The new labeling would be required for OTC drugs marketed under a new drug application (NDA) or an OTC monograph. OTCs are marketed without further FDA clearance if their active ingredients meet specifications set out in drug class monographs that describe safe and effective ingredients, manufacturing, and marketing.

“Most of the OTC pain relievers fall under the monograph system. The agency is in the process of reviewing the comments made on the tentative final monographs,” says Crystal Rice, spokesperson, Center for Drug Evaluation and Research, FDA.

The labeling applies to products such as cold relievers that contain the pain relief actives along with other ingredients.

“[More] label requirements drive packaging costs up. But these costs are heavily outweighed by the benefits of clear, concise information in user-friendly formats, which improves patient compliance. This translates to fewer compliance-related health issues, which in turn, reduces the drug manufacturer’s liability,” says Des Laffan, director, business development for MPS Healthcare, formerly John Henry Packaging (Greensboro, NC).

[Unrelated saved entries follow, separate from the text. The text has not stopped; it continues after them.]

(* ===== verification/Runtime.v ===== *)
(** Runtimes ([effect/runtime.go], [runtime_options.go]): construction from
    validated options, a run inside a lifetime of its own, and the close that ends
    the root lifetime, flushes what buffers and reports what was left over.

    The live capabilities of the platform and the buffering capabilities an
    application passes are parameters. *)

From S2P Require Import Prelude GoStrings Outcome Traversal OutcomeFacts Cause Interpreter InterpreterFacts.
From S2P Require Import Algebra Effects EffectsFacts Observation Calls Completion Scope ConfigSource Time.
From S2P Require Import State RuntimePort Lifetimes.

Section Runtime.
  Context {V World Ctx Attr FS Logger F : Type} `{ContextOps World Ctx}.
  Context `{FinalizerOps F V World Ctx} `{Heap World (Scope V F)} `{Heap World Ledger}.
  Context `{!ScopeContexts V World Ctx F} `{!ScopeChildren V World F} `{Erased V unit}.
  #[local] Abbreviation State := (@State V World Ctx Attr FS Logger).
  #[local] Abbreviation CapabilitySet := (@CapabilitySet V World Ctx Attr FS Logger).
  #[local] Abbreviation Effect := (@Effect V World Ctx State).
  #[local] Abbreviation call := (call V World).
  #[local] Abbreviation Clock := (@Clock V World Ctx).
  #[local] Abbreviation Observe := (Ctx -> @RuntimeEvent Attr -> call unit).
  #[local] Abbreviation Diagnose := (Ctx -> RuntimeFault -> call unit).
  (** [capability.Flusher]. *)
  #[local] Abbreviation Flush := (Ctx -> call (option error)).
  Context (sprint : V -> string) (error_value : error -> V) (unsupported : error).
  Context (zero_effect nil_dereference nil_runtime : Panic V).
  (** What [debug.Stack] prints, and a runtime fault as a panic value. *)
  Context (stack : string) (fault_value : RuntimeFault -> V).
  (** The live capabilities, and the type assertions to [Flusher]. *)
  Context (LiveClock : Clock) (LiveFileSystem : FS) (LiveLogger : Logger).
  Context (LiveDiagnostics : Diagnose) (Environment : Source).
  Context (observer_Flusher : Observe -> option Flush) (logger_Flusher : Logger -> option Flush).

To help with space needs for branding and labeling of unit-dose OTC pouches, Oracle Packaging (Tulsa, OK) has launched Extend-A-Print Pouchstock. Two panels permanently sealed to the bottom of the pouch may be peeled down to reveal information, in the “pouch-in-a-pouch” system. Panels can be resealed, but not removed, promoting patient safety.

For pouching of products such as analgesics and antacids, the system increases printing space from two to six panels, providing a cost-effective alternative to double pouches or a larger package, say Chris Payne, VP sales and marketing.

“Extend-A-Print [enables] increasing the readable surface area by up to 300%,” Payne adds. “In most cases, customers can use existing form-fill-seal equipment.”

Labeling for OTCs and dietary supplements is addressed on another front in new FDA guidance on meeting the Dietary Supplement and Nonprescription Drug Consumer Protection Act. As of December 2007, companies must implement procedures for reporting serious adverse product events to the agency. For OTCs, the law expands safety reporting requirements that were in place for OTCs approved with a new drug application to include also monographed OTCs (www.fda.gov/cder/guidance/7950dft.pdf and www.cfsan.fda.gov/~dms/dsaergui.html). Package labeling on diet products and OTCs has to feature a U.S. address and phone number to assist in patient reporting.

Focusing additionally on dietary supplements, FDA has published a final rule establishing current good manufacturing practices for the products. The rule sets minimum CGMPs for ensuring supplement quality and that labels accurately reflect product ingredients (www.fda.gov/ohrms/dockets/98fr/cf0441.pdf).

“Our diet supplement and nutraceutical customers are welcoming these changes. They provide legitimacy to the market, and weed out the less sophisticated players,” says Jim Hassenfeld, president, Generic Pharmaceutical Services Inc. (Hauppauge, NY).